WHAT YOU NEED TO DO:
Copy, word for word, the lines of the entries below between the one with "set_reservation := r;" and the one with "Definition aborted (e", inclusive, and leave out everything else.
....
Record ToolResult : Type := { result_call_id : str; result_name : str; result_content : Value }.
Definition result_from_call (c : ToolCall) (content : Value) : ToolResult :=
  {| result_call_id := call_id c; result_name := call_name c; result_content := content |}.
Definition result_deserialize (r : ToolResult) : result ToolResult ToolError :=
  let? c := call_new (result_call_id r) (result_name r) Null in
  Ok (result_from_call c (result_content r)).

(** ** Requests: [protocol/request.rs] *)

Record ChatRequest : Type := {
  req_model : str;
  req_messages : list ChatMessage;
  req_tools : list ToolDefinition;
  req_tool_results : list ToolResult
}.

Definition request_model_alias_error (e : ModelAliasError) : RequestError :=
  match e with
  | AliasBlank => RequestBlankModel
  | AliasTooLong => RequestModelAliasTooLong
  | AliasContainsNul => RequestModelAliasContainsNul
  end.

Definition request_new (model : str) (messages : list ChatMessage) : result ChatRequest RequestError :=
  let? _ := map_err request_model_alias_error (validate_model_alias model) in
  match messages with
  | [] => Err EmptyMessages
  | _ => Ok {| req_model := model; req_messages := messages; req_tools := []; req_tool_results := [] |}
  end.

Definition with_tools (tools : list ToolDefinition) (r : ChatRequest) : ChatRequest :=
  {| req_model := req_model r; req_messages := req_messages r; req_tools := tools;
     req_tool_results := req_tool_results r |}.
Definition with_added_message (m : ChatMessage) (r : ChatRequest) : ChatRequest :=
  {| req_model := req_model r; req_messages := req_messages r ++ [m]; req_tools := req_tools r;
     req_tool_results := req_tool_results r |}.
Definition with_tool_results (results : list ToolResult) (r : ChatRequest) : ChatRequest :=
  {| req_model := req_model r; req_messages := req_messages r; req_tools := req_tools r;
     req_tool_results := results |}.

Definition request_deserialize (s : ChatRequest) : result ChatRequest RequestError :=
  let? r := request_new (req_model s) (req_messages s) in
  Ok (with_tool_results (req_tool_results s) (with_tools (req_tools s) r)).

(** [Write for JsonCharacterCounter]: [byte & 0b1100_0000 != 0b1000_0000] counts. *)
Definition starts_scalar (c : ascii) : bool := negb (Z.land (code c) 192 =? 128).
Definition counter_write (characters : Z) (buffer : bytes) : Z :=
  saturating_add u64_max characters (Z.of_nat (List.length (List.filter starts_scalar buffer))).
(** [serde_json::to_writer] into the counter, which accepts every write. *)
Definition serialized_json_characters (v : Value) : Z :=
  if json_fails v then u64_max else fold_left counter_write (json_writes v) 0.

Definition input_characters (r : ChatRequest) : Z :=
  fold_left (saturating_add u64_max)
    (map (fun m => Z.of_nat (List.length (chars (message_content m)))) (req_messages r)
     ++ map (fun x => serialized_json_characters (result_content x)) (req_tool_results r)) 0.

(** ** Responses: [protocol/response.rs] *)

Inductive ResponseError : Type :=
| BlankId | ResponseBlankModel | ResponseModelAliasTooLong | ResponseModelAliasContainsNul.
Definition response_model_alias_error (e : ModelAliasError) : ResponseError :=
  match e with
  | AliasBlank => ResponseBlankModel
  | AliasTooLong => ResponseModelAliasTooLong
  | AliasContainsNul => ResponseModelAliasContainsNul
  end.

Record ChatResponse : Type := {
  resp_id : str;
  resp_model : str;
  resp_content : str;
  resp_tool_calls : list ToolCall;
  resp_usage : Usage
}.
Definition response_new (id model content : str) (calls : list ToolCall) (usage : Usage) :
    result ChatResponse ResponseError :=
  if is_blank id then Err BlankId
  else
    let? _ := map_err response_model_alias_error (validate_model_alias model) in
    Ok {| resp_id := id; resp_model := model; resp_content := content; resp_tool_calls := calls;
          resp_usage := usage |}.
Definition response_deserialize (r : ChatResponse) : result ChatResponse ResponseError :=
  response_new (resp_id r) (resp_model r) (resp_content r) (resp_tool_calls r) (resp_usage r).
(** [serde_json::from_str] at the caller's type. *)
Inductive StructuredOutputError : Type := StructuredDeserialize.
Definition parse_json {T} (from_str : str -> option T) (r : ChatResponse) : result T StructuredOutputError :=
  ok_or (from_str (resp_content r)) StructuredDeserialize.

(** ** Budget metadata and reservations: [usage/budget.rs], [usage.rs] *)

Record AiBudgetRequest : Type := {
  b_model : str;
  b_input_characters : Z;
  b_tool_count : Z;
  b_tool_result_count : Z
}.
#[export] Instance budget_request_eq_dec : EqDecision AiBudgetRequest.
Proof. solve_decision. Defined.

Definition budget_from_request (r : ChatRequest) : AiBudgetRequest :=
  {| b_model := req_model r; b_input_characters := input_characters r;
     b_tool_count := Z.of_nat (List.length (req_tools r));
     b_tool_result_count := Z.of_nat (List.length (req_tool_results r)) |}.

Record AiUsageReservation : Type := {
  rsv_context : AiExecutionContext;
  rsv_key : str;
  rsv_request : AiBudgetRequest
}.

Inductive AiUsageReservationError : Type :=
| BlankIdempotencyKey | IdempotencyKeyTooLong | IdempotencyKeyContainsNul
| BlankModel | ModelAliasTooLong | ModelAliasContainsNul.

Definition validate_usage_idempotency_key (key : str) : result unit AiUsageReservationError :=
  map_err (fun e => match e with KeyBlank => BlankIdempotencyKey | KeyTooLong => IdempotencyKeyTooLong
                            | KeyContainsNul => IdempotencyKeyContainsNul end)
    (validate_idempotency_key key).
Definition validate_usage_model_alias (model : str) : result unit AiUsageReservationError :=
  map_err (fun e => match e with AliasBlank => BlankModel | AliasTooLong => ModelAliasTooLong
                            | AliasContainsNul => ModelAliasContainsNul end)
    (validate_model_alias model).

Definition reservation_for_request (context : AiExecutionContext) (key : str) (r : ChatRequest) :
    result AiUsageReservation AiUsageReservationError :=
  let? _ := validate_usage_idempotency_key key in
  Ok {| rsv_context := context; rsv_key := key; rsv_request := budget_from_request r |}.

Definition reservation_from_metadata (context : AiExecutionContext) (key model : str)
    (characters tools results : Z) : result AiUsageReservation AiUsageReservationError :=
  let? _ := validate_usage_idempotency_key key in
  let? _ := validate_usage_model_alias model in
  Ok {| rsv_context := context; rsv_key := key;
        rsv_request := {| b_model := model; b_input_characters := characters; b_tool_count := tools;
                          b_tool_result_count := results |} |}.

Record AiUsageSettlement : Type := { set_reservation : AiUsageReservation; set_usage : Usage }.
Definition settlement (r : AiUsageReservation) (u : Usage) : AiUsageSettlement :=
  {| set_reservation := r; set_usage := u |}.

Inductive AiUsageReservationDecision : Type :=
| Reserved | Denied | PendingReconciliation | AlreadySettled.
(** No write of the index in the calls so far. *)
Lemma embedded_not_upserted bs records x : Upserted records x ∉ map embedded bs.
Proof. intros (b & HE & _)%list_elem_of_fmap. discriminate. Qed.
Lemma begun_not_upserted d chunks bs records x : Upserted records x ∉ begun d chunks ++ map embedded bs.
Proof.
  rewrite elem_of_app. intros [HE|HE]; [|by apply embedded_not_upserted in HE]. unfold begun in HE. rewrite !elem_of_cons in HE.
  destruct HE as [?|[?|HE]]; [done..|by apply not_elem_of_nil in HE].
Qed.

(** An ingestion that stops before the index. *)
Definition before_index (e : RagIngestionError LE KE EE IE) : Prop :=
  match e with IndexError _ => False | _ => True end.
Definition aborted (e : RagIngestionError LE KE EE IE) (es : list event) : Prop :=
  before_index e /\ forall records x, Upserted records x ∉ es.
Lemma aborted_post e es : aborted e es -> ingest_post (Err e) es.
Proof. intros [HB HE]. by destruct e. Qed.
Lemma aborted_begun e d chunks bs : before_index e -> aborted e (begun d chunks ++ map embedded bs).
Proof. split; [done|]. intros records x. apply begun_not_upserted. Qed.
Lemma aborted_embedding e d chunks bs inputs x :
  before_index e -> aborted e ((begun d chunks ++ map embedded bs) ++ [Embedded model inputs x]).
Proof.
  split; [done|]. intros records y. rewrite elem_of_app, list_elem_of_singleton. intros [HE|HE]; [|done].
  by apply begun_not_upserted in HE.
Qed.
Lemma check_chunks_error seen chunks e : check_chunks document seen chunks = Err e -> before_index e.
Proof. revert seen. induction chunks as [|c chunks IH]; intros seen; cbn; [done|]. repeat case_match; naive_solver. Qed.
Lemma check_dimensions_error dimensions (batch : list Embedding) e : check_dimensions dimensions batch = Err e -> before_index e.
Proof.
  revert dimensions. induction batch as [|v batch IH]; intros dimensions; cbn; [done|]. repeat case_match; naive_solver.
Qed.

Section document.
Context (d : IngestionDocument) (chunks : list IngestionChunk).
Context (Hd : document_reference d = document) (Hchunks : chunks_ok chunks).

Lemma wp_embed_batch bs inputs dimensions Q :
  Forall batch_ok bs -> within inputs -> batch_inputs bs ++ inputs `prefix_of` map from_chunk chunks ->
  dimensions_are dimensions (batch_vectors bs) ->
  (forall vectors dimensions', batch_ok (inputs, vectors) ->
     dimensions_are dimensions' (batch_vectors (bs ++ [(inputs, vectors)])) ->
     Q (Ok (batch_vectors (bs ++ [(inputs, vectors)]), dimensions')) (begun d chunks ++ map embedded (bs ++ [(inputs, vectors)]))) ->
  (forall e es, aborted e es -> Q (Err e) es) ->
  rwp (embed_batch model inputs (batch_vectors bs) dimensions) Q (begun d chunks ++ map embedded bs).
Proof.
  intros Hbs Hin Hpre Hdim HQ HE. apply wp_recorded_call. intros x. split.
  { rewrite <- app_assoc. by apply it_embedding. }
  destruct x as [vectors|e]; [|by apply HE, aborted_embedding].
  destruct (Nat.eqb_spec (List.length vectors) (List.length inputs)) as [HL|]; [|by apply HE, aborted_embedding]. cbn [negb].
  apply wp_pure_try. destruct (check_dimensions dimensions vectors) as [dimensions'|e] eqn:HC.
  - apply wp_ret. rewrite <- (batch_vectors_snoc bs inputs vectors).
    assert (HM : map embedded (bs ++ [(inputs, vectors)]) = map embedded bs ++ [Embedded model inputs (Ok vectors)])
      by apply map_app.
    cbn [event_of]. rewrite <- app_assoc, <- HM. apply HQ; [by split|]. rewrite batch_vectors_snoc.
    by eapply check_dimensions_are.
  - apply HE, aborted_embedding. by eapply check_dimensions_error.
Qed.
....
RESPONSE BOX:
  {| set_reservation := r; set_usage := u |}.

Inductive AiUsageReservationDecision : Type :=
| Reserved | Denied | PendingReconciliation | AlreadySettled.
(** No write of the index in the calls so far. *)
Lemma embedded_not_upserted bs records x : Upserted records x ∉ map embedded bs.
Proof. intros (b & HE & _)%list_elem_of_fmap. discriminate. Qed.
Lemma begun_not_upserted d chunks bs records x : Upserted records x ∉ begun d chunks ++ map embedded bs.
Proof.
  rewrite elem_of_app. intros [HE|HE]; [|by apply embedded_not_upserted in HE]. unfold begun in HE. rewrite !elem_of_cons in HE.
  destruct HE as [?|[?|HE]]; [done..|by apply not_elem_of_nil in HE].
Qed.

(** An ingestion that stops before the index. *)
Definition before_index (e : RagIngestionError LE KE EE IE) : Prop :=
  match e with IndexError _ => False | _ => True end.
Definition aborted (e : RagIngestionError LE KE EE IE) (es : list event) : Prop :=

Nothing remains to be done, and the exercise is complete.